Your answer should be only the lines below from the one with "induction items as" to the one with "destruct (Ascii.eqb c", repeated exactly, ends included.

Start of Block

(* ------------------------------------------------------------------ *)
(** ** The scanner on string and number literals *)

Lemma scan_string_body (items : list str_item) :
  forallb str_item_ok items = true ->
  forall ps lit tp sv rest,
    scan_bytes (Scanner stateInString ps lit tp sv) (string_body items ++ rest)
    = scan_bytes (Scanner stateInString ps (rev (string_body items) ++ lit) tp sv) rest.
Proof.
  induction items as [|it items IH]; intros Hok ps lit tp sv rest; [reflexivity|].
  cbn [forallb] in Hok. apply andb_prop in Hok as [Hit Hok].
  unfold string_body in *. cbn [map concat]. rewrite <- app_assoc, rev_app_distr, <- app_assoc.
  destruct it as [c|c|h1 h2 h3 h4]; cbn [str_item_text str_item_ok] in *.
  - apply andb_prop in Hit as [Hit H32]. apply andb_prop in Hit as [Hq Hb].
    apply Bool.negb_true_iff in Hq, Hb. apply Z.leb_le in H32.
    cbn [app scan_bytes]. unfold scan_byte. cbn [step]. rewrite Hq, Hb.
    destruct (Z.ltb_spec (byte_val c) 32); [lia|].
    unfold literal_byte. cbn [parseState literal top savedError rev app].
    apply IH. exact Hok.
  - cbn [app scan_bytes]. unfold scan_byte at 1. cbn [step].
    change (Ascii.eqb "\" dquote) with false. cbn [Ascii.eqb Bool.eqb].
    unfold literal_byte. cbn [parseState literal top savedError].
    unfold scan_byte at 1. cbn [step].
    replace (Ascii.eqb c "b" || Ascii.eqb c "f" || Ascii.eqb c "n" || Ascii.eqb c "r"
             || Ascii.eqb c "t" || Ascii.eqb c "\" || Ascii.eqb c "/"
             || Ascii.eqb c dquote)%bool with true.
    + unfold literal_byte. cbn [parseState literal top savedError rev app].
      apply IH. exact Hok.
    + symmetry. revert Hit.
      destruct (Ascii.eqb c dquote), (Ascii.eqb c "\"), (Ascii.eqb c "/"),
        (Ascii.eqb c "b"), (Ascii.eqb c "f"), (Ascii.eqb c "n"), (Ascii.eqb c "r"),
        (Ascii.eqb c "t"); cbn; congruence.
  - apply andb_prop in Hit as [Hit H4]. apply andb_prop in Hit as [Hit H3].
    apply andb_prop in Hit as [H1 H2].
    cbn [app scan_bytes]. unfold scan_byte at 1. cbn [step].
    change (Ascii.eqb "\" dquote) with false. cbn [Ascii.eqb Bool.eqb].
    unfold literal_byte. cbn [parseState literal top savedError].
    unfold scan_byte at 1. cbn [step]. cbn [Ascii.eqb Bool.eqb orb].
    change (Ascii.eqb "u" dquote) with false. cbn [orb].
    unfold literal_byte. cbn [parseState literal top savedError].
    unfold scan_byte at 1. cbn [step]. rewrite H1.
    unfold literal_byte. cbn [parseState literal top savedError].
    unfold scan_byte at 1. cbn [step]. rewrite H2.
    unfold literal_byte. cbn [parseState literal top savedError].
    unfold scan_byte at 1. cbn [step]. rewrite H3.
    unfold literal_byte. cbn [parseState literal top savedError].
    unfold scan_byte at 1. cbn [step]. rewrite H4.
    unfold literal_byte. cbn [parseState literal top savedError rev app].
    apply IH. exact Hok.
Qed.

Lemma rev_string_literal (items : list str_item) :
  rev (dquote :: rev (string_body items) ++ [dquote]) = string_text items.
Proof.
  cbn [rev]. rewrite rev_app_distr, rev_involutive. reflexivity.
Qed.

Lemma literal_value_string (items : list str_item) (st : scan_step)
      (ps : list parse_state) (tp : option jvalue) (sv : bool) :
  forallb str_item_ok items = true ->
  literal_value (Scanner st ps (dquote :: rev (string_body items) ++ [dquote]) tp sv)
  = Some (JString (string_value items), sv).
Proof.
  intros Hok. unfold literal_value. cbn [literal savedError].
  rewrite rev_string_literal. unfold string_text at 1.
  change (Ascii.eqb dquote "n") with false. change (Ascii.eqb dquote "t") with false.
  change (Ascii.eqb dquote "f") with false. change (Ascii.eqb dquote dquote) with true.
  cbv iota. fold (string_text items). rewrite (unquote_string_value items Hok). reflexivity.
Qed.

(** A string literal where a value is expected. *)
Lemma scan_string_literal (items : list str_item) (st : scan_step) (ps : list parse_state)
      (tp : option jvalue) (sv : bool) (rest : list ascii) :
  forallb str_item_ok items = true ->
  st = stateBeginValue \/ st = stateBeginValueOrEmpty ->
  accepts_value ps = true ->
  scan_bytes (Scanner st ps [] tp sv) (string_text items ++ rest)
  = scan_bytes (Scanner stateEndValue (store_value (JString (string_value items)) ps) []
                        (match ps with [] => Some (JString (string_value items)) | _ => tp end)
                        sv) rest.
Proof.
  intros Hok Hst Hps. unfold string_text. cbn [app scan_bytes].
  assert (H1 : scan_byte (Scanner st ps [] tp sv) dquote
               = Some (Scanner stateInString ps [dquote] tp sv))
    by (destruct Hst as [-> | ->]; reflexivity).
  rewrite H1, <- app_assoc, scan_string_body by exact Hok.
  cbn [app scan_bytes]. unfold scan_byte. cbn [step].
  change (Ascii.eqb dquote dquote) with true. cbv iota.
  unfold end_literal, literal_byte. cbn [parseState literal top savedError step].
  rewrite literal_value_string by exact Hok.
  rewrite deliver_accepts by exact Hps. reflexivity.
Qed.

(** A string literal where a key is expected. *)
Lemma scan_key (items : list str_item) (st : scan_step) (m : list (list ascii * jvalue))
      (ps : list parse_state) (tp : option jvalue) (sv : bool) (rest : list ascii) :
  forallb str_item_ok items = true ->
  st = stateBeginString \/ st = stateBeginStringOrEmpty ->
  scan_bytes (Scanner st (parseObjectKey m None :: ps) [] tp sv) (string_text items ++ rest)
  = scan_bytes (Scanner stateEndValue (parseObjectKey m (Some (string_value items)) :: ps) []
                        tp sv) rest.
Proof.
  intros Hok Hst. unfold string_text. cbn [app scan_bytes].
  assert (H1 : scan_byte (Scanner st (parseObjectKey m None :: ps) [] tp sv) dquote
               = Some (Scanner stateInString (parseObjectKey m None :: ps) [dquote] tp sv))
    by (destruct Hst as [-> | ->]; reflexivity).
  rewrite H1, <- app_assoc, scan_string_body by exact Hok.
  cbn [app scan_bytes]. unfold scan_byte. cbn [step].
  change (Ascii.eqb dquote dquote) with true. cbv iota.
  unfold end_literal, literal_byte. cbn [parseState literal top savedError step].
  rewrite literal_value_string by exact Hok. reflexivity.
Qed.

Lemma digit_cases (c : ascii) :
  is_digit c = true ->
  c = "0"%char \/ c = "1"%char \/ c = "2"%char \/ c = "3"%char \/ c = "4"%char
  \/ c = "5"%char \/ c = "6"%char \/ c = "7"%char \/ c = "8"%char \/ c = "9"%char.
Proof.
  unfold is_digit. intros H. apply andb_prop in H as [H1 H2].
  apply Z.leb_le in H1, H2.
  assert (Hc : c = byte_of (byte_val c)).
  { unfold byte_of, byte_val. rewrite N2Z.id, ascii_N_embedding. reflexivity. }
  rewrite Hc.
  assert (Hv : (byte_val c = 48 \/ byte_val c = 49 \/ byte_val c = 50 \/ byte_val c = 51
               \/ byte_val c = 52 \/ byte_val c = 53 \/ byte_val c = 54 \/ byte_val c = 55
               \/ byte_val c = 56 \/ byte_val c = 57)%Z) by lia.
  repeat (destruct Hv as [->|Hv]; [tauto|]). rewrite Hv. tauto.
Qed.

Ltac digit_cases H :=
  apply digit_cases in H;
  destruct H as [->|[->|[->|[->|[->|[->|[->|[->|[->| ->]]]]]]]]].

(** A run of digits in a state that loops on digits. *)
Lemma scan_digits (ds : list ascii) (st : scan_step) :
  st = state1 \/ st = stateDot0 \/ st = stateE0 ->
  forallb is_digit ds = true ->
  forall ps lit tp sv rest,
    scan_bytes (Scanner st ps lit tp sv) (ds ++ rest)
    = scan_bytes (Scanner st ps (rev ds ++ lit) tp sv) rest.
Proof.
  intros Hst. induction ds as [|c ds IH]; intros Hds ps lit tp sv rest; [reflexivity|].
  cbn [forallb] in Hds. apply andb_prop in Hds as [Hc Hds].
  cbn [app scan_bytes rev]. rewrite <- app_assoc. cbn [app].
  assert (H1 : scan_byte (Scanner st ps lit tp sv) c = Some (Scanner st ps (c :: lit) tp sv)).
  { destruct Hst as [->|[->| ->]]; unfold scan_byte; cbn [step]; rewrite Hc; reflexivity. }
  rewrite H1. apply IH. exact Hds.
Qed.

(** The digits after a point or after the [e] of an exponent: at least
    one. *)
Lemma scan_digits1 (ds : list ascii) (st st' : scan_step) :
  (st = stateDot /\ st' = stateDot0) \/ (st = stateESign /\ st' = stateE0) ->
  digits_ok ds = true ->
  forall ps lit tp sv rest,
    scan_bytes (Scanner st ps lit tp sv) (ds ++ rest)
    = scan_bytes (Scanner st' ps (rev ds ++ lit) tp sv) rest.
Proof.
  intros Hst Hds ps lit tp sv rest. unfold digits_ok in Hds.
  apply andb_prop in Hds as [Hne Hds].
  destruct ds as [|c ds]; [discriminate Hne|].
  cbn [forallb] in Hds. apply andb_prop in Hds as [Hc Hds].
  cbn [app scan_bytes rev]. rewrite <- app_assoc. cbn [app].
  assert (H1 : scan_byte (Scanner st ps lit tp sv) c = Some (Scanner st' ps (c :: lit) tp sv)).
  { destruct Hst as [[-> ->]|[-> ->]]; unfold scan_byte, do_stateESign; cbn [step];
      rewrite Hc; reflexivity. }
  rewrite H1. apply scan_digits; [|exact Hds].
  destruct Hst as [[_ ->]|[_ ->]]; tauto.
Qed.

Lemma scan_first_digit (c : ascii) (st : scan_step) (ps : list parse_state)
      (lit : list ascii) (tp : option jvalue) (sv : bool) :
  is_digit c = true ->
  st = stateBeginValue \/ st = stateBeginValueOrEmpty \/ st = stateNeg ->
  scan_byte (Scanner st ps lit tp sv) c
  = Some (Scanner (if Ascii.eqb c "0" then state0 else state1) ps (c :: lit) tp sv).
Proof.
  intros Hc Hst. digit_cases Hc; destruct Hst as [->|[->| ->]]; reflexivity.
Qed.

End of Block

RESPONSE BOX:
  induction items as [|it items IH]; intros Hok ps lit tp sv rest; [reflexivity|].
  cbn [forallb] in Hok. apply andb_prop in Hok as [Hit Hok].
  unfold string_body in *. cbn [map concat]. rewrite <- app_assoc, rev_app_distr, <- app_assoc.
  destruct it as [c|c|h1 h2 h3 h4]; cbn [str_item_text str_item_ok] in *.
  - apply andb_prop in Hit as [Hit H32]. apply andb_prop in Hit as [Hq Hb].
    apply Bool.negb_true_iff in Hq, Hb. apply Z.leb_le in H32.
    cbn [app scan_bytes]. unfold scan_byte. cbn [step]. rewrite Hq, Hb.
    destruct (Z.ltb_spec (byte_val c) 32); [lia|].
    unfold literal_byte. cbn [parseState literal top savedError rev app].
    apply IH. exact Hok.
  - cbn [app scan_bytes]. unfold scan_byte at 1. cbn [step].
    change (Ascii.eqb "\" dquote) with false. cbn [Ascii.eqb Bool.eqb].
    unfold literal_byte. cbn [parseState literal top savedError].
    unfold scan_byte at 1. cbn [step].
    replace (Ascii.eqb c "b" || Ascii.eqb c "f" || Ascii.eqb c "n" || Ascii.eqb c "r"
             || Ascii.eqb c "t" || Ascii.eqb c "\" || Ascii.eqb c "/"
             || Ascii.eqb c dquote)%bool with true.
    + unfold literal_byte. cbn [parseState literal top savedError rev app].
      apply IH. exact Hok.
    + symmetry. revert Hit.
      destruct (Ascii.eqb c dquote), (Ascii.eqb c "\"), (Ascii.eqb c "/"),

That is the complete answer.